Paper No. 203-8
Presentation Time: 3:45 PM
PREDICTING NONPOINT SOURCE POLLUTION IN AGRICULTURAL WATERSHEDS USING STATISTICAL ANALYSIS AND GIS TECHNIQUES IN LOWER GRAND RIVER WATERSHED, MISSOURI, USA
The water quality in many Midwestern streams and lakes are negatively impacted by agricultural activities. To better understand how a range of land use, geologic, and topographic parameters affect water quality in Midwestern watersheds, we sampled surface water quality parameters, including nitrate, phosphate, dissolved oxygen, turbidity, bacteria, pH, specific conductance, temperature, and biotic index in 35 independent sub-watersheds within the Lower Grand River Watershed in northern Missouri. For each sub-watershed, land use/land cover, soil texture, depth to bedrock, depth to the water table, and recent precipitation were determined. A digital elevation model was used to calculate the sub-watershed area, total stream length, watershed shape/relief ratio, topographic complexity, mean elevation, and slope. Water quality sampling was conducted at two times; one sampling campaign occurred in the spring, early in the growing season, and one campaign occurred in the late summer/early fall, near the end of the growing season. A pair-wise comparison of water quality parameters acquired in the fall and spring showed that each of these parameters was statistically different with season, suggesting that timing is very important in comparing water quality indicators. Correlations were calculated between each of the water quality indicators and the watershed characteristics, and predictive relationships were determined for each water quality indicator. Correlation analysis showed that both geologic and land use parameters were significantly correlated to water quality parameters. The percentage of land used for pasture/hay was important for several water quality parameters in both the fall and spring, while the percentage of land used for cultivated crops was only significant during the spring.

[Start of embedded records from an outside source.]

Definition global_ratio (st : agg) : pynum :=
  let total := fadd (total_long st) (total_short st) in
  if fltb fzero total
  then PyFloat (py_round (fdiv (total_long st) total) 4)
  else PyInt 0.

Definition make_snapshot (now : Z) (st : agg) : snapshot :=
  mkSnap now
         (global_ratio st)
         (py_round (total_long st) 2)
         (py_round (total_short st) 2)
         (loaded st)
         (firstn COIN_CAP (sorted_coins st)).

(** Lines 73 to 133 of [take_snapshot]: from the fetch results of the
    leaderboard traders, in order, to [snap].  [now] is
    [int(time.time() * 1000)]. *)
Definition aggregate (now : Z) (results : list fetch_result) : snapshot :=
  make_snapshot now (run_traders results).

(** ** The data layer *)

(** What a call gives: a value, or an exception that leaves it. *)
Inductive outcome (A : Type) : Type :=
| Returned (a : A)
| Raised.
Arguments Returned {A} a.
Arguments Raised {A}.

(** The file [DATA_FILE]: absent; at a path that cannot be examined
    ([stat] fails with an error other than the ones that mean no such
    file, as it does below a directory that may not be searched); a
    directory; a file whose bytes [read_text] cannot decode; or a file
    with a text. *)
Inductive file_state :=
| Missing
| Forbidden
| Directory
| Unreadable
| Content (text : string).

(** [Path(DATA_FILE).exists()]: [False] when there is no such file, and
    an error of [stat] other than that is raised. *)
Definition file_exists (f : file_state) : outcome bool :=
  match f with
  | Missing => Returned false
  | Forbidden => Raised
  | _ => Returned true
  end.

(** [p.read_text()] *)
Definition read_text (f : file_state) : outcome string :=
  match f with
  | Content text => Returned text
  | _ => Raised
  end.

(** [json.loads(p.read_text())] *)
Definition read_json (f : file_state) : outcome json :=
  match read_text f with
  | Returned text =>
      match loads text with
      | Some v => Returned v
      | None => Raised
      end
  | Raised => Raised
  end.

(** The test [p.exists()] stands before the [try]: what it raises
    leaves the function. *)
Definition load_snapshots (f : file_state) : outcome json :=
  match file_exists f with
  | Raised => Raised
  | Returned true =>
      match read_json f with
      | Returned v => Returned v
      | Raised => Returned (JList [])
      end
  | Returned false => Returned (JList [])
  end.

(** [Path(DATA_FILE).write_text(json.dumps(snaps, separators=(",", ":")))]
    once the write is complete. *)
Definition save_snapshots (snaps : json) (f : file_state) : file_state :=
  Content (dumps snaps).

(** [write_text] opens the file for writing, which empties it, and then
    writes the text front to back: while the call is under way the file
    holds the first [n] characters of the text, for some [n]. *)
Definition during_write (data : string) (n : nat) (f : file_state) : file_state :=
  Content (substring 0 n data).

(** What an atomic replacement would let a reader see instead: the
    prior file or the whole new text. *)
Definition atomic_replace_states (data : string) (f : file_state) (g : file_state) : Prop :=
  g = f \/ g = Content data.

(** What becomes of a write: it completes; the file cannot be opened
    for writing (no right to write, a medium that is read-only); or it
    breaks off after [n] characters (a full disk, a process that is
    killed). *)
Inductive write_fate :=
| Completes
| Refused
| Cut (n : nat).

(** A path at which a file can be opened. *)
Definition writable (f : file_state) : bool :=
  match f with
  | Forbidden | Directory => false
  | _ => true
  end.

(** [Path(DATA_FILE).write_text(data)] with its outcome: opening raises
    and leaves everything as it was, or the file is emptied and written
    as far as the write gets. *)
Definition write_text (data : string) (w : write_fate) (f : file_state) :
  outcome unit * file_state :=
  if writable f then
    match w with
    | Completes => (Returned tt, Content data)
    | Refused => (Raised, f)
    | Cut n => (Raised, during_write data n f)
    end
  else (Raised, f).

(** ** Retention *)

Definition MAX_SNAPS : nat := 48.

(** [l[-n:]]; [-0] is [0], so [l[-0:]] is all of [l]. *)
Definition last_n {A : Type} (n : nat) (l : list A) : list A :=
  match n with
  | O => l
  | _ => skipn (List.length l - n) l
  end.

(** [if len(snaps) > max: snaps = snaps[-max:]] *)
Definition retain {A : Type} (max : nat) (snaps : list A) : list A :=
  if max <? List.length snaps then last_n max snaps else snaps.

(** [snaps.append(snap)] and the trimming that follows. *)
Definition append_snapshot {A : Type} (max : nat) (snaps : list A) (snap : A) : list A :=
  retain max (snaps ++ [snap]).

(** ** The snapshot as the dictionary the code builds *)

Local Open Scope string_scope.

Definition pynum_json (x : pynum) : json :=
  match x with
  | PyInt z => JInt z
  | PyFloat f => JFloat f
  end.

Definition coin_json (s : coin_summary) : json :=
  JDict [("c", JStr (c s));
         ("r", JFloat (r s));
         ("t", JFloat (t s));
         ("lN", JFloat (lN s));
         ("sN", JFloat (sN s));
         ("lT", JInt (Z.of_nat (lT s)));
         ("sT", JInt (Z.of_nat (sT s)))].

Definition snapshot_json (s : snapshot) : json :=
  JDict [("ts", JInt (ts s));
         ("gR", pynum_json (gR s));
         ("tL", JFloat (tL s));
         ("tS", JFloat (tS s));
         ("traders", JInt (Z.of_nat (traders s)));
         ("coins", JList (map coin_json (coins s)))].

Definition history_json (h : list snapshot) : json :=
  JList (map snapshot_json h).

Local Close Scope string_scope.

(** ** [take_snapshot] *)

(** Lines 140 to 144: load, append, trim, save.  A stored document
    that is not a list has no [append]; [save_snapshots] meets the write
    fate [w], and what it raises leaves [take_snapshot]. *)
Definition store_snapshot (snap : json) (w : write_fate) (f : file_state) :
  outcome json * file_state :=
  match load_snapshots f with
  | Returned (JList snaps) =>
      let snaps' := append_snapshot MAX_SNAPS snaps snap in
      match write_text (dumps (JList snaps')) w f with
      | (Returned _, f') => (Returned (JList snaps'), f')
      | (Raised, f') => (Raised, f')
      end
  | _ => (Raised, f)
  end.

(** The whole function.  [leaderboard] is the outcome of
    [fetch_leaderboard()] with, for each trader, what fetching the
    positions gives; [now] is the clock in milliseconds; [w] is the fate
    of the write at the end. *)
Definition take_snapshot (leaderboard : outcome (list fetch_result)) (now : Z)
           (w : write_fate) (f : file_state) : outcome snapshot * file_state :=
  match leaderboard with
  | Raised => (Raised, f)
  | Returned results =>
      let snap := aggregate now results in
      match store_snapshot (snapshot_json snap) w f with
      | (Returned _, f') => (Returned snap, f')
      | (Raised, f') => (Raised, f')
      end
  end.

(** ** The two callers of [take_snapshot] *)

(** [cron_loop] runs in its own thread and the handler of
    [/api/snapshot/now] in the server's; both call [take_snapshot]
    directly.  A run [Pending] has been triggered; it aggregates
    ([Aggregated]), loads and appends ([Appended]) and saves
    ([Finished]); [Failed] is a run left by an exception. *)
Inductive run_state :=
| Pending (snap : json)
| Aggregated (snap : json)
| Appended (snaps : list json)
| Finished
| Failed.

Inductive thread := Cron | Handler.

Record system := mkSystem {
  data_file : file_state;
  cron : run_state;
  handler : run_state
}.

(** One step of a run against the shared file, for runs whose write
    completes. *)
Definition advance (st : run_state) (f : file_state) : run_state * file_state :=
  match st with
  | Pending snap => (Aggregated snap, f)
  | Aggregated snap =>
      match load_snapshots f with
      | Returned (JList snaps) => (Appended (append_snapshot MAX_SNAPS snaps snap), f)
      | _ => (Failed, f)
      end
  | Appended snaps => (Finished, save_snapshots (JList snaps) f)
  | Finished => (Finished, f)
  | Failed => (Failed, f)
  end.

(** The scheduler lets either thread take its next step. *)
Definition step (s : system) (who : thread) : system :=
  match who with
  | Cron =>
      let (st, f) := advance (cron s) (data_file s) in
      mkSystem f st (handler s)
  | Handler =>
      let (st, f) := advance (handler s) (data_file s) in
      mkSystem f (cron s) st
  end.

Definition run (schedule : list thread) (s : system) : system :=
  fold_left step schedule s.

(** A run is under way between its start and its end. *)
Definition in_progress (st : run_state) : bool :=
  match st with
  | Aggregated _ | Appended _ => true
  | _ => false
  end.

(** ** The records a batch contributes *)

(** A record that reached the accumulators: trader index, asset, signed
    size and notional value. *)
Record contribution := mkContribution {
  by_trader : nat;
  on_coin : string;
  size_of : float;
  notional : float
}.

(** The records of one answer that are read before the first exception,
    those with a zero notional value left out. *)
Fixpoint read_positions (i : nat) (aps : list asset_position) : list contribution :=
  match aps with
  | Some (mkPosition (Some sz) (Some val) oc) :: rest =>
      if feqb val fzero then read_positions i rest
      else match oc with
           | Some k => mkContribution i k sz val :: read_positions i rest
           | None => []
           end
  | _ => []
  end.
(** * Simple-FAQ-SDR: the session orchestrator of the voice demo

    A shallow embedding of [App.tsx] (connection state machine, tool-call
    handling, playback scheduling, interruption handling, teardown) and of
    the volume meter of the capture callback.

    Conventions.
    - JavaScript numbers that hold times (the playback cursor, the clock of
      the output audio context, buffer durations) are exact rationals [Qc];
      the samples of a captured frame are reals, because the meter takes a
      square root.  Rounding of doubles is not modelled.
    - Every [AudioBufferSourceNode] is an object with an identity; it is a
      natural number here, allocated from a counter.
    - Calls into the browser and into the SDK are recorded, in order, in the
      [trace] field of the state. *)

From Stdlib Require Import QArith Qcanon Reals Lra.
From stdpp Require Import gmap strings list.

Local Open Scope Qc_scope.

(** ** Data model ([types.ts]) *)

Inductive ConnectionState :=
  | DISCONNECTED
  | CONNECTING
  | CONNECTED
  | ERROR.

Global Instance ConnectionState_eq_dec : EqDecision ConnectionState.
Proof. solve_decision. Defined.

(** [LeadData] and [ToolArgs] are objects whose fields are all optional
    strings: finite maps from field names to strings. *)
Abbreviation LeadData := (gmap string string).
Abbreviation ToolArgs := (gmap string string).

Inductive Role := user | assistant | system.

(** The text of a log line; the CRM line embeds [JSON.stringify(args)]. *)
Inductive LogText :=
  | Text (s : string)
  | CrmUpdate (args : ToolArgs).

Record LogMessage := { role : Role; text : LogText }.

(** ** Messages of the remote session *)

Record FunctionCall := {
  fc_id : string;
  fc_name : string;
  fc_args : ToolArgs
}.

Record FunctionResponse := {
  fr_id : string;
  fr_name : string;
  fr_result : string
}.

Global Instance FunctionResponse_eq_dec : EqDecision FunctionResponse.
Proof. solve_decision. Defined.

(** [toolCall] is [msg.toolCall.functionCalls] when [msg.toolCall] is set;
    [audioData] is [msg.serverContent?.modelTurn?.parts?.[0]?.inlineData?.data];
    [interrupted] is the truth value of [msg.serverContent?.interrupted]. *)
Record LiveServerMessage := {
  toolCall : option (list FunctionCall);
  audioData : option string;
  interrupted : bool
}.

(** ** Browser objects *)

Record AudioBuffer := { duration : Qc }.

(** The output audio context; [currentTime] is its real-time clock. *)
Record AudioContext := { currentTime : Qc }.

(** ** Observable calls

    [SendToolResponse] stands for the call registered on the session
    promise, [sessionPromise.then(session => session.sendToolResponse(...))];
    the promise is the one [sessionPromiseRef.current] holds at that
    moment, that of the latest [ai.live.connect]: it is the promise of the
    session delivering the message unless the page has connected again
    since. *)

Inductive Effect :=
  | SetConnectionState (cs : ConnectionState)
  | GetUserMedia
  | LiveConnect (key : string)
  | SendToolResponse (functionResponses : list FunctionResponse)
  | SourceStart (source : nat) (when : Qc)
  | SourceStop (source : nat)
  | ProcessorDisconnect
  | MicSourceDisconnect
  | TracksStop
  | InputContextClose
  | OutputContextClose.

Global Instance Effect_eq_dec : EqDecision Effect.
Proof. solve_decision. Defined.

(** ** Component state: the [useState] cells and the [useRef] cells

    A reference to a browser object that the handlers only test against
    [null] is a boolean ([true]: set).  [nextSourceId] is the allocation
    counter of playback sources. *)
Record App := MkApp {
  apiKey : string;
  connectionState : ConnectionState;
  leadData : LeadData;
  logs : list LogMessage;
  isModelSpeaking : bool;
  errorMsg : option string;
  processorRef : bool;
  sourceRef : bool;
  mediaStreamRef : bool;
  inputAudioContextRef : bool;
  outputAudioContextRef : option AudioContext;
  sessionPromiseRef : bool;
  nextStartTimeRef : Qc;
  scheduledSourcesRef : gset nat;
  nextSourceId : nat;
  trace : list Effect
}.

Predictive relationships of water quality based on land use or geologic variables typically could explain less than half the variability of the water quality parameters, but may still be useful for indicating watersheds that would benefit from more sophisticated modeling or sampling. Principal component analysis was used to identify how correlations changed spatially and with season and to determine which variables were most beneficial for prediction of the biotic index.